Australia found out the hard way that Stuart Broad lifts when sledged after the England quick tore through their top order in the first Ashes Test.

If only Australia had known that tests had scientifically proved that English quick Stuart Broad lifted when sledged.

Instead they found out the hard way when the much maligned Broad (5-65) tore through their top order to reduce the hosts to 8-273 by stumps on day one of the first Ashes Test in Brisbane.

Broad was always going to be public enemy No.1 after refusing to walk when playing a key innings in England’s first Ashes Test win at Trent Bridge in July.

Yet coach Darren Lehmann still felt compelled to later brand Broad a cheat and ask the Australian crowds to “get stuck into him” Down Under.

And the Gabba crowd duly delivered on Thursday.

There were boos, plenty of damning banners and the inevitable “Broad is a wanker” chant.

It was later revealed one bloke even smuggled a pig into the venue with claims it had “Broad” written on it but was arrested before he could release it onto the ground.

Little did they know it was all music to Broad’s ears.

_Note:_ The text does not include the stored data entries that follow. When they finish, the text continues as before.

Set Default Proof Using "Type".
#[global] Open Scope Z_scope.

(** ** Fallible values: Rust's [Result] *)

Inductive result (E A : Type) : Type :=
| Ok (value : A)
| Err (error : E).
Arguments Ok {E A} value.
Arguments Err {E A} error.

#[export] Instance result_ret {E} : MRet (result E) := λ A a, Ok a.

#[export] Instance result_bind {E} : MBind (result E) := λ A B f r,
  match r with Ok a => f a | Err e => Err e end.

(** [map_err(|_| e)] followed by the question mark operator. *)
Definition ok_or {E A} (e : E) (o : option A) : result E A :=
  match o with Some a => Ok a | None => Err e end.

Definition map_err {E F A} (f : E → F) (r : result E A) : result F A :=
  match r with Ok a => Ok a | Err e => Err (f e) end.

Definition is_ok {E A} (r : result E A) : bool :=
  match r with Ok _ => true | Err _ => false end.

(** [iter().map(f).collect::<Result<Vec<_>, _>>()] *)
Fixpoint collect_results {E A B} (f : A → result E B) (l : list A) : result E (list B) :=
  match l with
  | [] => Ok []
  | x :: l' =>
      y ← f x; ys ← collect_results f l'; Ok (y :: ys)
  end.

(** ** Sort keys: lists of integers compared lexicographically

    Every [ORDER BY] and every [sort_by] of the program orders rows by a tuple of instants,
    identities, integers and texts.  A tuple is one list of integers here: an identity is its value,
    a descending column is negated, and a text is its bytes, each plus one, closed by a zero. *)

Fixpoint lexleb (a b : list Z) : bool :=
  match a, b with
  | [], _ => true
  | _ :: _, [] => false
  | x :: a', y :: b' => if x <? y then true else if y <? x then false else lexleb a' b'
  end.

Definition text_key (s : string) : list Z :=
  ((λ c, Z.of_N (Ascii.N_of_ascii c) + 1) <$> String.list_ascii_of_string s) ++ [0].

(** Stable insertion sort, executable and generic in the order. *)
Fixpoint insert_by {A} (leb : A → A → bool) (x : A) (l : list A) : list A :=
  match l with
  | [] => [x]
  | y :: l' => if leb x y then x :: y :: l' else y :: insert_by leb x l'
  end.

Definition sort_by {A} (leb : A → A → bool) (l : list A) : list A :=
  foldr (insert_by leb) [] l.

Definition sort_on {A} (key : A → list Z) (l : list A) : list A :=
  sort_by (λ a b, lexleb (key a) (key b)) l.

(** ** Lemmas on results *)

Lemma collect_results_Ok {E A B} (f : A → result E B) l ys :
  collect_results f l = Ok ys ↔ Forall2 (λ x y, f x = Ok y) l ys.
Proof.
  revert ys; induction l as [|x l IH]; intros ys; simpl.
  - split; [by intros [= <-] | by inversion 1].
  - destruct (f x) as [y|e] eqn:Hx; simpl.
    + destruct (collect_results f l) as [ys'|e] eqn:Hl; simpl.
      * split.
        -- intros [= <-]. constructor; [done|]. by apply IH.
        -- intros (y'&ys2&?&H2&->)%Forall2_cons_inv_l. apply IH in H2. congruence.
      * split; [done|]. intros (y'&ys2&?&H2&->)%Forall2_cons_inv_l. apply IH in H2. congruence.
    + split; [done|]. intros (y'&ys2&?&H2&->)%Forall2_cons_inv_l. congruence.
Qed.

Lemma result_bind_Ok {E A B} (r : result E A) (k : A → result E B) b :
  (r ≫= k) = Ok b ↔ ∃ a, r = Ok a ∧ k a = Ok b.
Proof. destruct r; simpl; naive_solver. Qed.

Lemma ok_or_Ok {E A} (e : E) (o : option A) a : ok_or e o = Ok a → o = Some a.
Proof. destruct o; simpl; congruence. Qed.

(** ** Lemmas on sort keys *)

Lemma lexleb_refl a : lexleb a a = true.
Proof. induction a as [|x a IH]; simpl; [done|]. by rewrite Z.ltb_irrefl. Qed.

Lemma lexleb_total a b : lexleb a b = true ∨ lexleb b a = true.
Proof.
  revert b; induction a as [|x a IH]; intros [|y b]; simpl; auto.
  destruct (Z.ltb_spec x y), (Z.ltb_spec y x); auto; lia.
Qed.

Lemma lexleb_trans a b c : lexleb a b = true → lexleb b c = true → lexleb a c = true.
Proof.
  revert b c; induction a as [|x a IH]; intros [|y b] [|z c]; simpl; try done.
  destruct (Z.ltb_spec x y), (Z.ltb_spec y x), (Z.ltb_spec y z), (Z.ltb_spec z y),
    (Z.ltb_spec x z), (Z.ltb_spec z x); try done; try lia; eauto.
Qed.

Lemma lexleb_antisym a b : lexleb a b = true → lexleb b a = true → a = b.
Proof.
  revert b; induction a as [|x a IH]; intros [|y b]; simpl; try done.
  destruct (Z.ltb_spec x y), (Z.ltb_spec y x); try done; try lia.
  intros H1 H2. rewrite (IH b H1 H2). f_equal. lia.
Qed.

Lemma lexleb_cons x a y b : lexleb (x :: a) (y :: b) = true → x ≤ y.
Proof. simpl. destruct (Z.ltb_spec x y), (Z.ltb_spec y x); try done; lia. Qed.

Lemma lexleb_app_eq a b c : lexleb (a ++ b) (a ++ c) = lexleb b c.
Proof. induction a as [|x a IH]; simpl; [done|]. by rewrite Z.ltb_irrefl. Qed.

Lemma StronglySorted_weaken {A} (R R' : A → A → Prop) l :
  (∀ a b, R a b → R' a b) → StronglySorted R l → StronglySorted R' l.
Proof. intros HR. induction 1 as [|a l _ IH Ha]; constructor; [done|]. eapply Forall_impl; [exact Ha|auto]. Qed.

#[export] Instance lexleb_Total {A} (key : A → list Z) :
  Total (λ a b, lexleb (key a) (key b) = true).
Proof. intros a b. apply lexleb_total. Qed.

#[export] Instance lexleb_Transitive {A} (key : A → list Z) :
  Transitive (λ a b, lexleb (key a) (key b) = true).
Proof. intros a b c. apply lexleb_trans. Qed.

Lemma ascii_key_inj c d : Z.of_N (Ascii.N_of_ascii c) + 1 = Z.of_N (Ascii.N_of_ascii d) + 1 → c = d.
Proof.
  intros H. rewrite -(Ascii.ascii_N_embedding c) -(Ascii.ascii_N_embedding d). f_equal. lia.
Qed.

(** A text key is self-delimiting, so a tuple that starts with a text is decomposed uniquely. *)
Lemma text_key_app_inj s t a b : text_key s ++ a = text_key t ++ b → s = t ∧ a = b.
Proof.
  rewrite /text_key. revert t; induction s as [|c s IH]; intros [|d t]; simpl.
  - by intros [= ->].
  - intros [= ? ?]; lia.
  - intros [= ? ?]; lia.
  - intros [= Hcd Hrest]. destruct (IH t Hrest) as [-> ->].
    split; [|done]. f_equal. by apply ascii_key_inj; lia.
Qed.

(** ** Lemmas on sorting *)

Section Sorting.
Context {A : Type} (leb : A → A → bool).
#[local] Notation R := (λ x y, leb x y = true).

Lemma insert_by_perm x l : insert_by leb x l ≡ₚ x :: l.
Proof.
  induction l as [|y l IH]; simpl; [done|].
  case_match; [done|]. rewrite IH. apply Permutation_swap.
Qed.

Lemma sort_by_perm l : sort_by leb l ≡ₚ l.
Proof.
  induction l as [|x l IH]; simpl; [done|].
  rewrite insert_by_perm. by apply Permutation_cons.
Qed.

Lemma length_sort_by l : length (sort_by leb l) = length l.
Proof. by rewrite sort_by_perm. Qed.

Lemma elem_of_sort_by x l : x ∈ sort_by leb l ↔ x ∈ l.
Proof. by rewrite sort_by_perm. Qed.

Context `{HT : !Total R, Htr : !Transitive R}.

Lemma insert_by_sorted x l : StronglySorted R l → StronglySorted R (insert_by leb x l).
Proof using HT Htr.
  induction 1 as [|y l Hl IH Hy]; simpl; [by repeat constructor|].
  destruct (leb x y) eqn:Hxy.
  - constructor; [by constructor|]. constructor; [done|].
    eapply Forall_impl; [exact Hy|]. intros z Hz. by apply (Htr x y z).
  - constructor; [done|]. rewrite insert_by_perm. constructor; [|done].
    destruct (HT x y) as [?|?]; [congruence|done].
Qed.

Lemma sort_by_sorted l : StronglySorted R (sort_by leb l).
Proof using HT Htr. induction l as [|x l IH]; simpl; [constructor|by apply insert_by_sorted]. Qed.
End Sorting.

Section SortOn.
Context {A : Type} (key : A → list Z).

Lemma sort_on_perm l : sort_on key l ≡ₚ l.
Proof. apply sort_by_perm. Qed.

Lemma length_sort_on l : length (sort_on key l) = length l.
Proof. apply length_sort_by. Qed.

Lemma elem_of_sort_on x l : x ∈ sort_on key l ↔ x ∈ l.
Proof. apply elem_of_sort_by. Qed.

Lemma sort_on_sorted l :
  StronglySorted (λ a b, lexleb (key a) (key b) = true) (sort_on key l).
Proof. unfold sort_on. apply sort_by_sorted; apply _. Qed.

(** Sorting by a key that separates the elements does not depend on their order. *)
Lemma sort_on_perm_eq l1 l2 :
  l1 ≡ₚ l2 →
  (∀ x y, x ∈ l1 → y ∈ l1 → key x = key y → x = y) →
  sort_on key l1 = sort_on key l2.
Proof.
  intros Hp Hinj. eapply StronglySorted_unique_strong.
  - intros x y Hx Hy Hxy Hyx. rewrite elem_of_sort_on in Hx. rewrite elem_of_sort_on -Hp in Hy. 
    apply (Hinj x y Hx Hy). exact (lexleb_antisym _ _ Hxy Hyx).
  - apply sort_on_sorted.
  - apply sort_on_sorted.
  - by rewrite !sort_on_perm.
Qed.

(** The first [n] of a sorted list are below every one that was cut off. *)
Lemma take_sort_on_below n l x y :
  x ∈ take n (sort_on key l) → y ∈ drop n (sort_on key l) → lexleb (key x) (key y) = true.
Proof.
  intros Hx Hy. pose proof (sort_on_sorted l) as Hs. rewrite -(take_drop n (sort_on key l)) in Hs.
  revert Hs Hx Hy. generalize (take n (sort_on key l)) (drop n (sort_on key l)).
  clear l. intros l1 l2. induction l1 as [|a l1 IH]; simpl; [by intros ? ?%elem_of_nil|].
  inversion 1 as [|? ? Hs' Ha]; subst. intros [->|Hx]%elem_of_cons Hy; [|by apply IH].
  rewrite Forall_forall in Ha. apply Ha, elem_of_app; auto.
Qed.

Lemma elem_of_take_sort_on n l x : x ∈ take n (sort_on key l) → x ∈ l.
Proof.
  intros Hx. apply elem_of_sort_on. rewrite -(take_drop n (sort_on key l)). apply elem_of_app; auto.
Qed.

Lemma NoDup_take_sort_on n l : NoDup l → NoDup (take n (sort_on key l)).
Proof.
  intros Hnd. assert (NoDup (sort_on key l)) as Hs by by rewrite sort_on_perm.
  rewrite -(take_drop n (sort_on key l)) in Hs. by apply NoDup_app in Hs as [? _].
Qed.

(** What a batch leaves over. *)
Lemma length_after_batch n l l' :
  NoDup l' → (∀ x, x ∈ l' → x ∈ l ∧ x ∉ take n (sort_on key l)) → (length l' ≤ length l - n)%nat.
Proof.
  intros Hnd Hin. rewrite -(length_sort_on l) -length_drop.
  apply submseteq_length, NoDup_submseteq; [done|]. intros x [Hx Hn]%Hin.
  apply elem_of_sort_on in Hx. rewrite -(take_drop n (sort_on key l)) in Hx.
  by apply elem_of_app in Hx as [?|?].
Qed.
End SortOn.

(** ** Texts joined by a separator *)

Definition colon : Ascii.ascii := Eval compute in Ascii.ascii_of_N 58.

Fixpoint text_has (c : Ascii.ascii) (s : string) : bool :=
  match s with
  | EmptyString => false
  | String d s' => Ascii.eqb c d || text_has c s'
  end.

Lemma text_app_cons x (a b : string) : (String x a +:+ b)%string = String x (a +:+ b)%string.
Proof. reflexivity. Qed.

Lemma text_app_nil (b : string) : (EmptyString +:+ b)%string = b.
Proof. reflexivity. Qed.

Lemma text_app_assoc (a b c : string) : ((a +:+ b) +:+ c)%string = (a +:+ (b +:+ c))%string.
Proof. induction a as [|x a IH]; [done|]. by rewrite !text_app_cons IH. Qed.

Lemma text_app_inj_l (a b c : string) : (a +:+ b)%string = (a +:+ c)%string → b = c.
Proof. induction a as [|x a IH]; [done|]. rewrite !text_app_cons. by intros [= ?%IH]. Qed.

(** When neither prefix holds the separator, a joined text splits in one way. *)
Lemma text_sep_inj c (a a' b b' : string) :
  text_has c a = false → text_has c a' = false →
  (a +:+ String c b)%string = (a' +:+ String c b')%string → a = a' ∧ b = b'.
Proof.
  revert a'; induction a as [|x a IH]; intros [|x' a'];
    rewrite ?text_app_cons ?text_app_nil /=.
  - by intros _ _ [= ->].
  - intros _ Hh [= -> _]. by rewrite Ascii.eqb_refl in Hh.
  - intros Hh _ [= -> _]. by rewrite Ascii.eqb_refl in Hh.
  - rewrite !orb_false_iff. intros [_ ?] [_ ?] [= -> Heq].
    destruct (IH a') as [-> ->]; auto.
Qed.

(** ** Automation *)

Create HintDb digest.
#[export] Hint Rewrite @lookup_insert_eq @lookup_delete_eq @lookup_empty : digest.

(** Case analysis on the scrutinee of a match in a hypothesis or the goal, then clean up. *)
Ltac split_match :=
  repeat first
    [ progress simplify_eq/=
    | case_match ].

Ltac inv H := inversion H; subst; clear H.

“In our medical assessments the psychologist did tests on personality and said there were three guys in the side who would thrive properly on getting abuse – KP (Kevin Pietersen), myself and Matty Prior,” Broad said.

“So they picked a good man to go at.

“And there’s something about Ashes cricket that brings the best out of me.”

Broad provided more evidence that he revelled in a fight when he walked into the end-of-day press conference.

Tucked under his arm was the Brisbane News Corp paper that had needled him in the lead-up, even refusing to use his name on Thursday.

“A couple of mates had mentioned it (newspaper’s ribbing) but I saw this outside and it made me smile,” Broad said.

It remains to be seen how long the paper can maintain their stance after Broad’s day-one demolition job.

One wag later changed the Brisbane paper’s editor’s name to “Stuart Broad” on Wikipedia.

“So what are the Aussie papers going to say tomorrow,” tweeted former England paceman Matthew Hoggard.

But at first the ribbing seemed to take its toll.

Broad’s first ball was pulled to the boundary by big hitting David Warner – and called a no ball.

Only something special was going to silence the fired up crowd.

And Broad produced, at one stage boasting 4-38 off 11 overs.

“There was a bit of banter, but we had the best of it today,” Broad said.

Asked about being called “a word that rhymes with banker”, Broad said: “I am pleased my mum wasn’t in the stadium.

“But to be honest at one stage I was singing along. It gets in your head and you find yourself whistling it at the end of your mark.”

Broad added: “We almost feel like silent assassins on this trip.

“Just going under the radar focusing on what we had to do.

“Now we are here and in for the fight.”